Telemachus is a character in Homer’s Odyssey. Odysseus searched his community for a man who could provide guidance and wisdom to his son Telemachus. The man chosen was named Mentor.

Part of Rick’s mission in the second half of his life was creating as many Mentor/Telemachus relationships as possible.

According to Rick, a good mentor is intentional, present, and cares deeply about the whole person.

Rick is now face to face with The Great High Mentor. A Mentor who has always provided Rick guidance and wisdom. A Mentor who, at great cost, took on every imperfection so that His mentee could be given His perfection.
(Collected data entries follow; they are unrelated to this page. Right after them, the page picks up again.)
Definition repr_of_Time (pr : profile) (t : Time) : option ReprTime :=
  let t := Time_to_nanos t in
  let quot := Z.quot t 1000000000 in
  let rem := Z.rem t 1000000000 in
  if 0 <=? rem then
    Some {| sec := if i32_max <? quot then i32_max
                   else if quot <? i32_min then i32_min
                   else wrap_signed 32 quot;
            nanosec := wrap_unsigned 32 rem |}
  else
    let quot_sat := if i32_min <=? quot then wrap_signed 32 quot else i32_min in
    s ← arith pr 32 (quot_sat - 1);
    Some {| sec := s; nanosec := wrap_unsigned 32 (1000000000 + rem) |}.

(** [Duration]: the same pair of fields. *)
Record Duration := { dur_sec : Z; dur_nanosec : Z }.
Definition Duration_zero : Duration := {| dur_sec := 0; dur_nanosec := 0 |}.
Definition Duration_from_secs (s : Z) : Duration := {| dur_sec := s; dur_nanosec := 0 |}.
Definition Dur_from_nanos (nanos : Z) : Duration :=
  let quot := Z.quot nanos 1000000000 in
  let rem := Z.rem nanos 1000000000 in
  if 0 <=? rem then
    if i32_max <? quot then {| dur_sec := i32_max; dur_nanosec := 4294967295 |}
    else if quot <=? i32_min then {| dur_sec := i32_min; dur_nanosec := 0 |}
    else {| dur_sec := wrap_signed 32 quot; dur_nanosec := wrap_unsigned 32 rem |}
  else
    if quot <=? i32_min then {| dur_sec := i32_min; dur_nanosec := 0 |}
    else {| dur_sec := wrap_signed 32 (quot + 1);
            dur_nanosec := wrap_unsigned 32 (1000000000 + rem) |}.
Definition Dur_from_millis (pr : profile) (millis : Z) : option Duration :=
  nanos ← arith pr 64 (millis * 1000000);
  Some (Dur_from_nanos nanos).
Definition Dur_to_nanos (pr : profile) (d : Duration) : option Z :=
  s ← arith pr 64 (1000000000 * dur_sec d);
  arith pr 64 (s + dur_nanosec d).

(** ** ros_time.rs *)

Record ROSTime := { ros_nanos : Z }.
Record ROSDuration := { diff : Z }.
Definition ROSTime_from_nanos (n : Z) : ROSTime := {| ros_nanos := n |}.
Definition ROSTime_to_nanos (t : ROSTime) : Z := ros_nanos t.
Definition ROSTime_ZERO : ROSTime := ROSTime_from_nanos 0.
Definition UNIX_EPOCH : ROSTime := ROSTime_from_nanos 0.
Inductive OutOfRangeError := OutOfRange.

(** [TryFrom<DateTime<Utc>>] on what chrono's [timestamp_nanos_opt] returns, and
    [ROSTime::now]. *)
Definition ROSTime_try_from_chrono (timestamp_nanos_opt : option Z) :
    result OutOfRangeError ROSTime :=
  ROSTime_from_nanos <$> ok_or OutOfRange timestamp_nanos_opt.
Definition ROSTime_now (timestamp_nanos_opt : option Z) : ROSTime :=
  match ROSTime_try_from_chrono timestamp_nanos_opt with
  | Ok t => t
  | Err _ => ROSTime_ZERO
  end.

Definition Time_of_ROSTime (rt : ROSTime) : Time := Time_from_nanos (ROSTime_to_nanos rt).
Definition ROSTime_of_Time (t : Time) : ROSTime := ROSTime_from_nanos (Time_to_nanos t).

(** RustDDS's [Timestamp]: [INVALID], [INFINITE] or a tick count; and chrono's
    conversions of a nanosecond timestamp to it. *)
Section timestamp.
Context {Timestamp DateTime : Type} `{EqDecision Timestamp}.
Context (INVALID INFINITE : Timestamp) (to_ticks : Timestamp → Z).
Context (from_timestamp_nanos : Z → DateTime) (Timestamp_try_from : DateTime → option Timestamp).

Inductive TimestampConversionError := Invalid | Infinite.

Definition DateTime_of_ROSTime (rt : ROSTime) : DateTime :=
  from_timestamp_nanos (ROSTime_to_nanos rt).
Definition Timestamp_of_ROSTime (rt : ROSTime) : Timestamp :=
  match Timestamp_try_from (DateTime_of_ROSTime rt) with
  | Some ts => ts
  | None => INVALID
  end.

(** [None] is an overflow panic of the [u64] arithmetic. *)
Definition ROSTime_try_from_Timestamp (pr : profile) (ts : Timestamp) :
    option (result TimestampConversionError ROSTime) :=
  if bool_decide (ts = INVALID) then Some (Err Invalid)
  else if bool_decide (ts = INFINITE) then Some (Err Infinite)
  else
    let ticks := to_ticks ts in
    let seconds := Z.shiftr ticks 32 in
    let whole := Z.shiftl seconds 32 in
    frac_ticks ← arith_u pr 64 (ticks - whole);
    scaled ← arith_u pr 64 (frac_ticks * 1000000000);
    let frac_nanos := Z.shiftr scaled 32 in
    s ← arith_u pr 64 (seconds * 1000000000);
    n ← arith_u pr 64 (s + frac_nanos);
    Some (Ok (ROSTime_from_nanos (wrap_signed 64 n))).
End timestamp.

Definition ROSTime_sub (pr : profile) (a b : ROSTime) : option ROSDuration :=
  d ← arith pr 64 (ros_nanos a - ros_nanos b); Some {| diff := d |}.
Definition ROSTime_sub_duration (pr : profile) (a : ROSTime) (d : ROSDuration) :
    option ROSTime :=
  n ← arith pr 64 (ros_nanos a - diff d); Some {| ros_nanos := n |}.
Definition ROSTime_add_duration (pr : profile) (a : ROSTime) (d : ROSDuration) :
    option ROSTime :=
  n ← arith pr 64 (ros_nanos a + diff d); Some {| ros_nanos := n |}.
Definition ROSDuration_from_nanos (n : Z) : ROSDuration := {| diff := n |}.
Definition ROSDuration_to_nanos (d : ROSDuration) : Z := diff d.
Definition ROSDuration_try_from_std (d : StdDuration) : result OutOfRangeError ROSDuration :=
  let nanos := Z.of_N (as_nanos d) in
  if nanos <=? i64_max then Ok {| diff := wrap_signed 64 nanos |} else Err OutOfRange.
Definition std_try_from_ROSDuration (d : ROSDuration) : result OutOfRangeError StdDuration :=
  if ROSDuration_to_nanos d <? 0 then Err OutOfRange
  else Ok (Duration_from_nanos (Z.to_N (ROSDuration_to_nanos d))).
(** From chrono's [num_nanoseconds]. *)
Definition ROSDuration_try_from_chrono (num_nanoseconds : option Z) :
    result OutOfRangeError ROSDuration :=
  ok_or OutOfRange (ROSDuration_from_nanos <$> num_nanoseconds).
Definition ROSDuration_add (pr : profile) (a b : ROSDuration) : option ROSDuration :=
  d ← arith pr 64 (diff a + diff b); Some {| diff := d |}.
Definition ROSDuration_sub (pr : profile) (a b : ROSDuration) : option ROSDuration :=
  d ← arith pr 64 (diff a - diff b); Some {| diff := d |}.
This Mentor looks at Rick and wipes away every tear, puts His hands on his knees, and with deep glowing eyes (the kind of eyes that Rick has) gives a declaration Rick has known but now experiences fully:

“Well done good and faithful servant!”

ISO PAYPIG Goddess

Student at Mitchell Community College

11 个月

Don Flow, can you please read your messages, thank you.

回复

Rick lived his life as we each only aspire to…. Truly touching the hearts and lives of all around him! What a gift he was to us all!!!

回复
Meg Meurer Brossy

Growth Advisor | Advisor to innovative technology companies

11 个月

Rick Woolworth was one of the rarest Type A guys who had extreme personal warmth. Not to mention a gorgeous big hearted wife and 3 fantastic daughters ??

回复
Tom B.

Founder, CEO, Board Advisor, and Investor

11 个月

From Rick, I am beginning to understand “Cool Kids Have Green Pants.” Colossians 3:12-14

回复
Jill (Jocelyn S.) Woolworth

Partner, Distinguished Careers Institute at Stanford University

11 个月

Thank you, Trevor. 100% accurate. Your beautiful words bring tears to my eyes. Rick lives in the love and mentoring each reader of these words passes on. With gratitude.